Nucleolar stress (NS) has been associated to several age-related diseases such as cancer or neurodegeneration. To investigate the mechanisms of toxicity triggered by NS, we here used (PR)n arginine-rich peptides that are found in patients of some neurodegenerative diseases. Although these peptides accumulate at nucleoli and generate NS, how this translates into cellular toxicity is poorly understood. We here reveal that whereas (PR)n expression leads to an overall decrease in protein abundance, this occurs concomitant with an accumulation of free ribosomal (r) proteins in the cytoplasm, a hallmark of ribosomopathies. Conversely, cells with acquired resistance to (PR)n peptides present global downregulation of r-proteins and low levels of mTOR signaling. In mice, systemic expression of (PR)97 drives widespread NS and accelerated ageing, which is associated to an increased expression of r-proteins and mTOR hyperactivation. Furthermore, the reduced lifespan of (PR)97-expressing mice was alleviated by the mTOR inhibitor rapamycin.
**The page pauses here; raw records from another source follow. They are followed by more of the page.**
(** Two slots of one vehicle in the states [P] never overlap; [exclusive]: two
    active ones. *)
Definition exclusive_among (P : BookingStatus -> bool) (B : gmap string Slot) : Prop :=
  forall i j x y, i <> j -> B !! i = Some x -> B !! j = Some y ->
    P (sl_status x) = true -> P (sl_status y) = true -> sl_carId x = sl_carId y -> apart x y.
Definition exclusive : gmap string Slot -> Prop := exclusive_among active.

Lemma apart_sym x y : apart x y -> apart y x.
Proof. unfold apart. lia. Qed.
(** No transition makes a slot active that was not. *)
Lemma active_entry cur target : target ∈ matrix cur -> active target = true -> active cur = true.
Proof. intros Hm Ha. destruct cur, target; simpl in *; try done; exfalso; set_solver. Qed.

Lemma update_among P B id x : exclusive_among P B ->
  (P (sl_status x) = true -> forall j y, j <> id -> B !! j = Some y -> sl_carId y = sl_carId x ->
     P (sl_status y) = true -> apart y x) ->
  exclusive_among P (<[id := x]> B).
Proof.
  intros Hex Hx i j u v Hij Hu Hv Au Av Hc. destruct (decide (i = id)) as [->|Hi].
  - rewrite lookup_insert_eq in Hu. injection Hu as <-. rewrite lookup_insert_ne in Hv by done.
    by apply apart_sym, (Hx Au j).
  - rewrite lookup_insert_ne in Hu by done. destruct (decide (j = id)) as [->|Hj].
    + rewrite lookup_insert_eq in Hv. injection Hv as <-. by apply (Hx Av i).
    + rewrite lookup_insert_ne in Hv by done. by apply (Hex i j).
Qed.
Importantly, we show that the generalised accumulation of free r-proteins is a common outcome in response to chemical or genetic perturbations that trigger NS, such as Actinomycin D, TIF-IA depletion, or the expression of mutant HMGB1 variants recently associated to rare human diseases. Together, our study presents in vivo evidence supporting the role of NS as a driver of ageing, and provides a general framework to explain the toxicity caused by NS in mammalian cells.